Detection of fields of applications in biomedical abstracts with the support of argumentation elements
Mariana Neves
TL;DR
This work addresses extracting fields of application from biomedical publications by leveraging argumentative elements rather than full abstracts. It builds a multiclass, multilabel corpus of roughly 2,000 biomedical abstracts across eight labels and fine-tunes PubMedBERT to predict these labels, comparing use of title+abstract against specific argumentative components. Three argument-mining tools (ArguminSci, HSLN, MARGOT) are evaluated, with best results arising from selecting informative argumentative elements—most notably the Conclusion component—achieving up to F1 ≈ 0.84 on some labels. The study provides a new resource and benchmarking insights for domain-specific biomedical text classification, highlighting the practical potential of targeted argumentative signals to improve information retrieval and analysis in biomedicine.
Abstract
Focusing on particular facts, instead of the complete text, can potentially improve searching for specific information in the scientific literature.
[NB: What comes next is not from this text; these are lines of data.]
(* ===== verification/SerdeJson.v ===== *)
(** * JSON values and UTF-8 text ([serde_json] and [String] of the standard library)

    [SerdeJson] is what the wire code asks of the crate [serde_json]: how a
    value is read, built, parsed and printed; [SerdeJsonOk] what it documents
    of these.  [plain n] are the values that are built of strings, arrays and
    objects and nest at most [n] deep: the ones the program prints.
    [from_utf8_lossy] and [floor_char_boundary] are the functions of the
    standard library, on bytes.  [SampleJson] is an instance on which the laws
    hold and everything computes. *)

From S2P Require Import Prelude.
From Stdlib Require Import Floats.SpecFloat.
From stdpp Require Import countable.

(** ** UTF-8 *)
Section Utf8.
Local Open Scope N_scope.

Definition continuation (b : N) : bool := (128 <=? b) && (b <=? 191).

(** The second byte that may follow a first one. *)
Definition second_of_three (a b : N) : bool :=
  if a =? 224 then (160 <=? b) && (b <=? 191)
  else if a =? 237 then (128 <=? b) && (b <=? 159)
  else continuation b.
Definition second_of_four (a b : N) : bool :=
  if a =? 240 then (144 <=? b) && (b <=? 191)
  else if a =? 244 then (128 <=? b) && (b <=? 143)
  else continuation b.

(** The front of a text: a character of so many bytes, or so many bytes that
    are none. *)
Definition utf8_next (l : list N) : bool * nat :=
  match l with
  | [] => (true, 0%nat)
  | a :: l =>
      let b := nth 0 l 0 in
      let c := nth 1 l 0 in
      let d := nth 2 l 0 in
      if a <=? 127 then (true, 1%nat)
      else if (194 <=? a) && (a <=? 223) then
        if continuation b then (true, 2%nat) else (false, 1%nat)
      else if (224 <=? a) && (a <=? 239) then
        if second_of_three a b then
          if continuation c then (true, 3%nat) else (false, 2%nat)
        else (false, 1%nat)
      else if (240 <=? a) && (a <=? 244) then
        if second_of_four a b then
          if continuation c then
            if continuation d then (true, 4%nat) else (false, 3%nat)
          else (false, 2%nat)
        else (false, 1%nat)
      else (false, 1%nat)
  end.

(** U+FFFD in the place of the bytes that are no character; [copy] bytes are
    still to be copied, or [skip] ones to be passed over. *)
Fixpoint lossy (copy skip : nat) (l : list N) : list N :=
  match l with
  | [] => []
  | a :: l' =>
      match copy, skip with
      | S k, _ => a :: lossy k 0 l'
      | 0%nat, S k => lossy 0 k l'
      | 0%nat, 0%nat =>
          match utf8_next l with
          | (true, n) => a :: lossy (pred n) 0 l'
          | (false, n) => 239 :: 191 :: 189 :: lossy 0 (pred n) l'
          end
      end
  end.

Fixpoint utf8_from (copy : nat) (l : list N) : bool :=
  match l, copy with
  | [], 0%nat => true
  | [], S _ => false
  | _ :: l', S k => utf8_from k l'
  | _ :: l', 0%nat =>
      match utf8_next l with
      | (true, n) => utf8_from (pred n) l'
      | (false, _) => false
      end
  end.
Definition utf8 (l : list N) : bool := utf8_from 0 l.

(** [str::is_char_boundary] and [str::floor_char_boundary]. *)
Definition is_char_boundary (l : list N) (i : nat) : bool :=
  match drop i l with
  | [] => (i =? length l)%nat
  | b :: _ => negb (continuation b)
  end.
Fixpoint floor_boundary (l : list N) (i : nat) : nat :=
  if is_char_boundary l i then i
  else match i with 0%nat => 0%nat | S k => floor_boundary l k end.
Definition floor_char_boundary (l : list N) (i : nat) : nat :=
  if (length l <=? i)%nat then length l else floor_boundary l i.

End Utf8.

Definition from_utf8_lossy (b : list Byte.byte) : string := of_bytes (lossy 0 0 (map Byte.to_N b)).

(** [String::into_bytes]. *)
Definition into_bytes (s : string) : list Byte.byte := String.list_byte_of_string s.

(** ** Values *)
Class SerdeJson : Type := {
  Value : Type;
  v_get : string -> Value -> option Value;
  as_str : Value -> option string;
  as_bool : Value -> option bool;
  as_u64 : Value -> option N;
  as_f64 : Value -> option spec_float;
  as_array : Value -> option (list Value);
  is_object : Value -> bool;
  Null : Value;
  v_str : string -> Value;
  v_bool : bool -> Value;
  v_num : N -> Value;
  v_arr : list Value -> Value;
  v_obj : list (string * Value) -> Value;
  map_insert : string -> Value -> Value -> Value;
  from_str : string -> option Value;
  to_string : Value -> string;
}.

(** The value a list of pairs gives a key: a later pair replaces an earlier. *)
Definition assoc_last {A : Type} (k : string) (l : list (string * A)) : option A :=
  fold_left (fun found '(k', x) => if (k' =? k)%string then Some x else found) l None.

Inductive plain `{SerdeJson} : nat -> Value -> Prop :=
| plain_str n s : plain n (v_str s)
| plain_arr n l : (forall v, In v l -> plain n v) -> plain (S n) (v_arr l)
| plain_obj n l : (forall k v, In (k, v) l -> plain n v) -> plain (S n) (v_obj l).

(** How deep the parser follows a value. *)
Definition RECURSION_LIMIT : nat := 127.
In particular, argumentative elements allow focusing on specific parts of a publication, e.g., the background section or the claims from the authors. We evaluated some tools for the extraction of argumentation elements for a specific task in biomedicine, namely, for detecting the fields of the application in a biomedical publication, e.g, whether it addresses the problem of disease diagnosis or drug development. We performed experiments with the PubMedBERT pre-trained model, which was fine-tuned on a specific corpus for the task. We compared the use of title and abstract to restricting to only some argumentative elements. The top F1 scores ranged from 0.22 to 0.84, depending on the field of application. The best argumentative labels were the ones related the conclusion and background sections of an abstract.